Il suo monologo al termine di Blade Runner è uno dei più conosciuti e ammirati della storia del cinema: la sua interpretazione del replicante Roy Batty nel film capolavoro di Ridley Scott è considerata esemplare, un punto di riferimento che ispirò altri ruoli iconici nel Cinema fantascientifico, come il Terminator di Arnold Schwarzenegger. Rutger Hauer, scomparso il 19 luglio a 75 anni, è stato indubbiamente uno degli attori più influenti e riconoscibili degli ultimi anni. Pur non avendo quasi mai vestito i panni del protagonista assoluto, l’attore olandese era famoso per i suoi ruoli da cattivo o comunque borderline.

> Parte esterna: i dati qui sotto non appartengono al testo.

Lemma best_item_never_informed_witness :
  In best_of_ten (get_menu_performance insertion_argsort ten_items) /\
  (forall r, In r (get_menu_performance insertion_argsort ten_items) ->
             (profitability r <= profitability best_of_ten)%Q) /\
  ~ informed_for (mp_menu_item best_of_ten)
      (generate_recommendations insertion_argsort ten_items).
Proof.
  assert (H1 : In best_of_ten
                 (get_menu_performance insertion_argsort ten_items))
    by (vm_compute; left; reflexivity).
  assert (H2 : forall r,
             In r (get_menu_performance insertion_argsort ten_items) ->
             (profitability r <= profitability best_of_ten)%Q).
  { intros r Hr. vm_compute in Hr.
    repeat (destruct Hr as [<-|Hr]; [vm_compute; discriminate|]).
    destruct Hr. }
  split; [exact H1|]. split; [exact H2|].
  exact (proj1 (best_item_never_informed insertion_argsort ten_items
                  best_of_ten H1 H2)).
Defined.

Lemma forecast_between_extremes_witness :
  forecast_demand week_history 7 =
    Ok (map (forecast_entry (monday + timedelta_days 7 + 43200000000) 40)
            (seq 0 7)) /\
  Forall (fun t => 10 <= t <= 70)
         (map snd (tail 7 (daily_totals (recent_sales week_history)))) /\
  Forall (fun row => 10 <= forecasted_demand row <= 70)
         (map (forecast_entry (monday + timedelta_days 7 + 43200000000) 40)
              (seq 0 7)).
Proof.
  assert (H1 : forecast_demand week_history 7 =
               Ok (map (forecast_entry
                          (monday + timedelta_days 7 + 43200000000) 40)
                       (seq 0 7))) by reflexivity.
  assert (H2 : Forall (fun t => 10 <= t <= 70)
                 (map snd (tail 7 (daily_totals (recent_sales week_history))))).
  { change (Forall (fun t => 10 <= t <= 70) [10; 20; 30; 40; 50; 60; 70]).
    repeat (constructor; [lia|]). constructor. }
  split; [exact H1|]. split; [exact H2|].
  exact (forecast_between_extremes week_history 7 10 70 _ H1 H2).
Defined.

Lemma add_sales_record_outcome_witness :
  (List.length (menu_items default_config)
   <= List.length (prices default_config))%nat /\
  add_sales_record default_config [] monday "Pizza" 3 1 = (false, []).
Proof.
  assert (H : (List.length (menu_items default_config)
               <= List.length (prices default_config))%nat) by (simpl; lia).
  assert (Hnot : ~ In "Pizza"%string (menu_items default_config)).
  { simpl. intros Hin.
    repeat (destruct Hin as [Hin|Hin]; [discriminate|]). destruct Hin. }
  split; [exact H|].
  exact (proj1 (add_sales_record_outcome default_config [] monday "Pizza"
                  3 1 H) Hnot).
Defined.

Lemma add_sales_record_consistent_witness :
  Forall (record_consistent default_config) (load_sales_data monday_only) /\
  Forall (record_consistent default_config)
         (snd (add_sales_record default_config (load_sales_data monday_only)
                 (monday + timedelta_days 5) "Samosa" 30 4)).
Proof.
  assert (H : Forall (record_consistent default_config)
                (load_sales_data monday_only)).
  { repeat (constructor;
            [eapply sales_record_consistent; reflexivity|]). constructor. }
  split; [exact H|].
  exact (add_sales_record_consistent default_config
           (load_sales_data monday_only) (monday + timedelta_days 5)
           "Samosa" 30 4 H).
Defined.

Un attore di statura monumentale e con il talento per la scrittura

Rutger Hauer nasce in un’Olanda ancora occupata dal Tedeschi e devastata dalla Seconda Guerra Mondiale. Siamo nel 1944 e i suoi genitori sono due insegnanti di recitazione. Studia in una scuola di arte drammatica di Amsterdam e si trasferisce poi in Germania dove, forte di una discreta familiarità con il Tedesco, recita in diversi film e sceneggiati. Nel 1980 Sylvester Stallone lo vuole a Hollywood per due dei suoi film e lo segnala a Ridley Scott che, in un primo momento, per il ruolo di Roy Batty, il replicante di Blade Runner, avrebbe voluto proprio Stallone; Scott lo testa e Hauer lo convince subito con due interpretazioni estremamente intense e drammatiche, tutte in primo piano.

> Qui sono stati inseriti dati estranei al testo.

(** ** Spans of handlers *)

(** A change to a span that leaves its name, its context and its parent
    alone. *)
Definition keeps_identity (f : trace.Span -> trace.Span) : Prop :=
  forall s, trace.name (f s) = trace.name s /\
            trace.context (f s) = trace.context s /\
            trace.parent (f s) = trace.parent s.

(** A computation whose only work on the span table is on the span
    [span]. *)
Definition works_on_span {A} (span : nat) (c : M A) : Prop :=
  forall w, exists f, keeps_identity f /\ spans (snd (c w)) = alter f span (spans w).


(** ** What a handler's span shows *)

(** A change to a span that leaves its status, its events and its end
    alone. *)
Definition keeps_outcome (f : trace.Span -> trace.Span) : Prop :=
  forall s, trace.status (f s) = trace.status s /\
            trace.events (f s) = trace.events s /\
            trace.ended (f s) = trace.ended s.

(** A computation that does no more to the span table than to set
    attributes on the span [span]. *)
Definition annotates_span {A} (span : nat) (c : M A) : Prop :=
  forall w, exists f, keeps_outcome f /\ spans (snd (c w)) = alter f span (spans w).


(** A computation that fails, if it fails, with an [HTTPException] for an
    error status. *)
Definition raises_http_errors {A} (c : M A) : Prop :=
  forall w e,
    fst (c w) = Raise e ->
    exists status_code detail, e = HTTPException status_code detail /\ status_code >= 400.


(** ** Log records of handlers *)

(** A record written under the span with context [ctx]. *)
Definition logged_under (ctx : trace.SpanContext) (r : logging.LogRecord) : Prop :=
  logging.trace_id r = trace.trace_id ctx /\ logging.span_id r = trace.span_id ctx.

(** A computation that leaves the current span context as it is, and writes
    its log records under it. *)
Definition logs_under_current {A} (c : M A) : Prop :=
  forall w ctx,
    current_context w = Some ctx ->
    trace.is_valid ctx = true ->
    current_context (snd (c w)) = Some ctx /\
    exists new,
      records (snd (c w)) = (records w ++ new)%list /\
      Forall (logged_under ctx) new.

(** * The validation script (validate-setup.py) *)

(** [bool(v)] *)
Definition truthy (v : pyval) : bool :=
  match v with
  | PNone => false
  | PBool b => b
  | PInt n => negb (n =? 0)
  | PFloat x => negb (PrimFloat.eqb x 0)
  | PStr s => negb (String.eqb s "")
  | PList l => match l with [] => false | _ :: _ => true end
  | PDict items => match items with [] => false | _ :: _ => true end
  end.

(** [d[key] = value], on a dict in insertion order *)
Fixpoint dict_set {A} (items : list (string * A)) (key : string) (value : A)
    : list (string * A) :=
  match items with
  | [] => [(key, value)]
  | (k, v) :: rest =>
    if String.eqb k key then (k, value) :: rest else (k, v) :: dict_set rest key value
  end.

(** [d.get(key)], on a dict of strings *)
Fixpoint dict_lookup {A} (items : list (string * A)) (key : string) : option A :=
  match items with
  | [] => None
  | (k, v) :: rest => if String.eqb k key then Some v else dict_lookup rest key
  end.

(** [float(n)], exact for the small counts it is used on *)
Definition float_of_int (n : Z) : float := PrimFloat.of_uint63 (Uint63.of_Z n).

(** [char * n] *)
Fixpoint repeat_char (c : ascii) (n : nat) : string :=
  match n with
  | O => ""
  | S n => String c (repeat_char c n)
  end.

Module validator.

(** [requests.Response], as far as the script reads it: [status_code] and
    [headers.get(name)] *)
Record requests_Response : Type := {
  status_code : Z;
  headers_get : string -> option string
}.

(** The attributes of an [ObservabilityValidator] *)
Record ObservabilityValidator : Type := {
  services : list (string * string);
  test_results : list (string * pyval);
  trace_id : option string
}.

(** [ObservabilityValidator()] *)
Definition init : ObservabilityValidator :=
  {| services :=
       [("frontend", "http://localhost");
        ("backend", "http://localhost:8000");
        ("jaeger", "http://localhost:16686");
        ("prometheus", "http://localhost:9090");
        ("elasticsearch", "http://localhost:9200");
        ("kibana", "http://localhost:5601");
        ("grafana", "http://localhost:3000");
        ("victoriametrics", "http://localhost:8428");
        ("otel-collector", "http://localhost:8888")];
     test_results := [];
     trace_id := None |}.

Blade Runner esce nel 1982 e, con il tempo, diventa un film di culto: il personaggio di Hauer riesce quasi a mettere in secondo piano Harrison Ford, che doveva essere il protagonista assoluto. Il momento più alto della storia è il monologo conclusivo di Roy Batty, ormai morente: prima salva dal precipizio il protagonista e poi pronuncia le sue ultime parole, il suo celebre monologo: “Io ne ho visto cose…”.

Il testo era stato originariamente scritto da David Peoples, sceneggiatore della pellicola. Quel frammento si intitolava “C-Beams”, tradotto in italiano Raggi B. Hauer lo interpreta alla sua maniera e lo arricchisce, parlando di Porte di Tannhauser e di astronavi in fiamme al largo dei Bastioni di Orione. Completamente sua anche la battuta finale: “Tutti quei momenti andranno perduti nel tempo come lacrime nella pioggia, è tempo di morire”.

Hauer in un primo momento era preoccupato che il regista e David Peoples si fossero risentiti per il suo contributo che aveva cambiato il copione, ma tutti ne furono conquistati. Gli occhi azzurri, chiarissimi, quasi spiritati di Hauer e la sua sagoma enorme che muore senza un lamento, seduta con le gambe incrociate, sotto la poggia battente confezionano un’immagine straordinariamente forte, diventata un'icona del cinema.

Oltre 170 film in carriera per Rutger Hauer con qualche perla italiana

Rutger Hauer, grazie al successo di Blade Runner, si ritagliò alcuni spazi da protagonista: in Italia lo si conosce soprattutto per LadyHawke, un film gotico-fantasy interpretato insieme a una giovanissima Michelle Pfeiffer.

Diversi i film con registi e produttori italiani, in particolare con Ermanno Olmi (La leggenda del santo bevitore, Il villaggio di cartone) ma anche Barbarossa di Renzo Martinelli, Dracula 3D di Dario Argento e I banchieri di Dio di Giuseppe Ferrara. Compare in Batman Begins di Christopher Nolan, Confessioni di una mente pericolosa di George Clooney e più recentemente nello splendido film di Luc Besson “Valerian, la città dei mille pianeti”. Lo scorso anno l’ultimo film, I fratelli Sisters, una commedia western con Joaquin Phoenix e Jake Gyllenhaal, in cui Hauer interpreta il Commodoro, un personaggio truce e spietato, che paga i suoi dipendenti per eliminare i nemici scomodi. Gli ultimi ciak furono difficili per l’attore, che aveva cominciato ad avvertire dei malesseri, ma riuscì comunque a completare il film prima di tornare definitivamente a casa sua nelle Fiandre Olandesi.

Purtroppo la malattia si rivelerà più dura del previsto. La moglie, Ineke Ten Cate e l’unica figlia Aysha, nata dal suo primo matrimonio, hanno mantenuto fino all'ultimo il massimo riserbo sulle condizioni dell’attore e sulla sua morte, avvenuta il 19 luglio scorso nella sua villa di Beetsterzwaag, curiosamente proprio nello stesso anno in cui Blade Runner era stato ambientato, un 2019 ben più futuristico e distopico di quello che stiamo vivendo. I funerali sono già stati svolti con rito strettamente privato nel pomeriggio del 24 luglio.